(** * template-main: the process entry point of [src/main.cc]

    The translation unit includes one header, imports three modules and
    defines [main], whose body is [return EXIT_SUCCESS;].

    The development has three layers:
    - the host and the external state a process can observe and change;
    - [main] itself, as a computation in a small monad of effects, and the
      process started from it ([process]);
    - the text of the translation unit ([main_cc]) with an interpreter for
      the statement forms, used where a property speaks about the text
      (loops, calls, imports) and checked against [main]. *)

From Stdlib Require Import ZArith List String Bool Lia Permutation.
Import ListNotations.
Local Open Scope string_scope.
Local Open Scope list_scope.
Local Open Scope Z_scope.

(** ** Host environment and external state *)

(** What the host hands to a process when it starts it. An empty [entropy]
    is a host with no source of randomness. *)
Record Host : Type := mkHost {
  argv : list string;
  environ : list (string * string);
  fs_readable : bool;
  net_reachable : bool;
  entropy : list Z
}.

(** What a process can change outside of itself. *)
Record World : Type := mkWorld {
  files : list (string * string);
  net_sent : list string;
  out_stream : string;
  err_stream : string
}.

(** Observable actions of a process. *)
Inductive event : Type :=
| EvArgs
| EvGetenv (name : string)
| EvFileRead (path : string)
| EvFileWrite (path data : string)
| EvNetSend (data : string)
| EvStdWrite (fd : Z) (data : string)
| EvRandom (drawn : Z).

(** ** The C library's termination statuses

    [EXIT_SUCCESS] and [EXIT_FAILURE] are macros of <cstdlib>; their values
    belong to the platform, not to the repository. *)
Class CLib : Type := {
  EXIT_SUCCESS : Z;
  EXIT_FAILURE : Z
}.

(** The usual hosted C library: success is 0, failure is 1. *)
Definition hosted_clib : CLib := {| EXIT_SUCCESS := 0; EXIT_FAILURE := 1 |}.

(** A C library with other values, to tell "the value of EXIT_SUCCESS" from
    "zero". *)
Definition odd_clib : CLib := {| EXIT_SUCCESS := 1; EXIT_FAILURE := 0 |}.

(** ** Computations *)

(** How running a piece of code ends. [Unresolved] is a name with no
    declaration in scope (the unit does not build); [OutOfFuel] is the
    interpreter's budget running out and never arises from [main] below. *)
Inductive result (A : Type) : Type :=
| Val (a : A) (w : World) (tr : list event)
| Exc (w : World) (tr : list event)
| Blk (w : World) (tr : list event)
| Unresolved (name : string)
| OutOfFuel.
Arguments Val {A} a w tr.
Arguments Exc {A} w tr.
Arguments Blk {A} w tr.
Arguments Unresolved {A} name.
Arguments OutOfFuel {A}.

Definition M (A : Type) : Type := Host -> World -> result A.

Definition ret {A : Type} (a : A) : M A := fun _ w => Val a w [].

(** Events of the continuation come after those already produced. *)
Definition after {A : Type} (tr : list event) (r : result A) : result A :=
  match r with
  | Val a w t => Val a w (tr ++ t)
  | Exc w t => Exc w (tr ++ t)
  | Blk w t => Blk w (tr ++ t)
  | Unresolved n => Unresolved n
  | OutOfFuel => OutOfFuel
  end.

Definition bind {A B : Type} (m : M A) (k : A -> M B) : M B :=
  fun h w =>
    match m h w with
    | Val a w1 tr => after tr (k a h w1)
    | Exc w1 tr => Exc w1 tr
    | Blk w1 tr => Blk w1 tr
    | Unresolved n => Unresolved n
    | OutOfFuel => OutOfFuel
    end.

Notation "x <- m ;; k" := (bind m (fun x => k))
  (at level 61, m at next level, right associativity).

(** ** How a process ends *)

Inductive outcome : Type :=
| Exit (status : Z) (w : World) (tr : list event)
| Abort (w : World) (tr : list event)
| Hang (w : World) (tr : list event)
| NotBuilt (name : string)
| Unfinished.

(** Returning from [main] is calling [exit] with the returned value; an
    exception leaving [main] ends in [std::terminate]. *)
Definition start (entry : M Z) (h : Host) (w : World) : outcome :=
  match entry h w with
  | Val st w' tr => Exit st w' tr
  | Exc w' tr => Abort w' tr
  | Blk w' tr => Hang w' tr
  | Unresolved n => NotBuilt n
  | OutOfFuel => Unfinished
  end.

Definition exit_status (o : outcome) : option Z :=
  match o with
  | Exit st _ _ => Some st
  | _ => None
  end.

Definition final_world (o : outcome) : option World :=
  match o with
  | Exit _ w _ | Abort w _ | Hang w _ => Some w
  | _ => None
  end.

Definition effects (o : outcome) : option (list event) :=
  match o with
  | Exit _ _ tr | Abort _ tr | Hang _ tr => Some tr
  | _ => None
  end.

(** An outcome that surfaces an error: anything but an exit, and an exit
    whose status is not the success status. *)
Definition is_error {L : CLib} (o : outcome) : bool :=
  match o with
  | Exit st _ _ => negb (st =? EXIT_SUCCESS)
  | _ => true
  end.

Section EntryPoint.
Context {L : CLib}.

(** [int main() { return EXIT_SUCCESS; }] *)
Definition main : M Z := ret EXIT_SUCCESS.

(** The process: the runtime calls [main] and exits with what it returns. *)
Definition process : Host -> World -> outcome := start main.

(** Runs of the program one after another, each on the host given for it,
    the external state passing from one run to the next. A run that does
    not exit leaves the state it reached. *)
Fixpoint run_many (hs : list Host) (w : World) : list outcome * World :=
  match hs with
  | [] => ([], w)
  | h :: rest =>
      let o := process h w in
      let w1 := match final_world o with Some w' => w' | None => w end in
      let (os, w2) := run_many rest w1 in
      (o :: os, w2)
  end.

End EntryPoint.

(** ** The process as a state machine *)

(** A process is running on its host, or it has ended with an outcome. *)
Inductive pstate : Type :=
| Running (h : Host) (w : World)
| Ended (o : outcome).

(** An outcome in which the process is gone: it exited or it was aborted. *)
Definition terminated (o : outcome) : bool :=
  match o with
  | Exit _ _ _ | Abort _ _ => true
  | _ => false
  end.

(** The one kind of transition: the entry point runs to its end. A process
    that hangs makes no transition. *)
Inductive step (entry : M Z) : pstate -> pstate -> Prop :=
| step_end : forall h w,
    terminated (start entry h w) = true ->
    step entry (Running h w) (Ended (start entry h w)).

Inductive reachable (entry : M Z) (s0 : pstate) : pstate -> Prop :=
| reach_here : reachable entry s0 s0
| reach_step : forall s s',
    reachable entry s0 s -> step entry s s' -> reachable entry s0 s'.

Definition terminal (entry : M Z) (s : pstate) : Prop :=
  forall s', ~ step entry s s'.

(** The states the specification names, and everything else. *)
Inductive phase : Type :=
| PhRunning
| PhTerminatedSuccess
| PhOther.

Definition phase_of {L : CLib} (s : pstate) : phase :=
  match s with
  | Running _ _ => PhRunning
  | Ended (Exit st _ _) => if st =? EXIT_SUCCESS then PhTerminatedSuccess else PhOther
  | Ended _ => PhOther
  end.

(** ** The text of the translation unit *)

#[local] Set Warnings "-register-all".

Inductive expr : Type :=
| EConst (z : Z)
| EMacro (name : string)
| EVar (name : string)
| ECall (callee : string) (args : list expr).

Inductive stmt : Type :=
| SReturn (e : expr)
| SExpr (e : expr)
| SIf (c : expr) (thn els : list stmt)
| SWhile (c : expr) (body : list stmt).

Record fundef : Type := mkFun {
  fn_name : string;
  fn_params : list string;
  fn_body : list stmt
}.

------------

REQUIRED WORK: Taking the lines above, repeat exactly those from the line that contains "n => NotBuilt n" through the line that contains "whose status is", and both of those lines as well. Include nothing else.

EXERCISE OUTPUT:
  | Unresolved n => NotBuilt n
  | OutOfFuel => Unfinished
  end.

Definition exit_status (o : outcome) : option Z :=
  match o with
  | Exit st _ _ => Some st
  | _ => None
  end.

Definition final_world (o : outcome) : option World :=
  match o with
  | Exit _ w _ | Abort w _ | Hang w _ => Some w
  | _ => None
  end.

Definition effects (o : outcome) : option (list event) :=
  match o with
  | Exit _ _ tr | Abort _ tr | Hang _ tr => Some tr
  | _ => None
  end.

(** An outcome that surfaces an error: anything but an exit, and an exit
    whose status is not the success status. *)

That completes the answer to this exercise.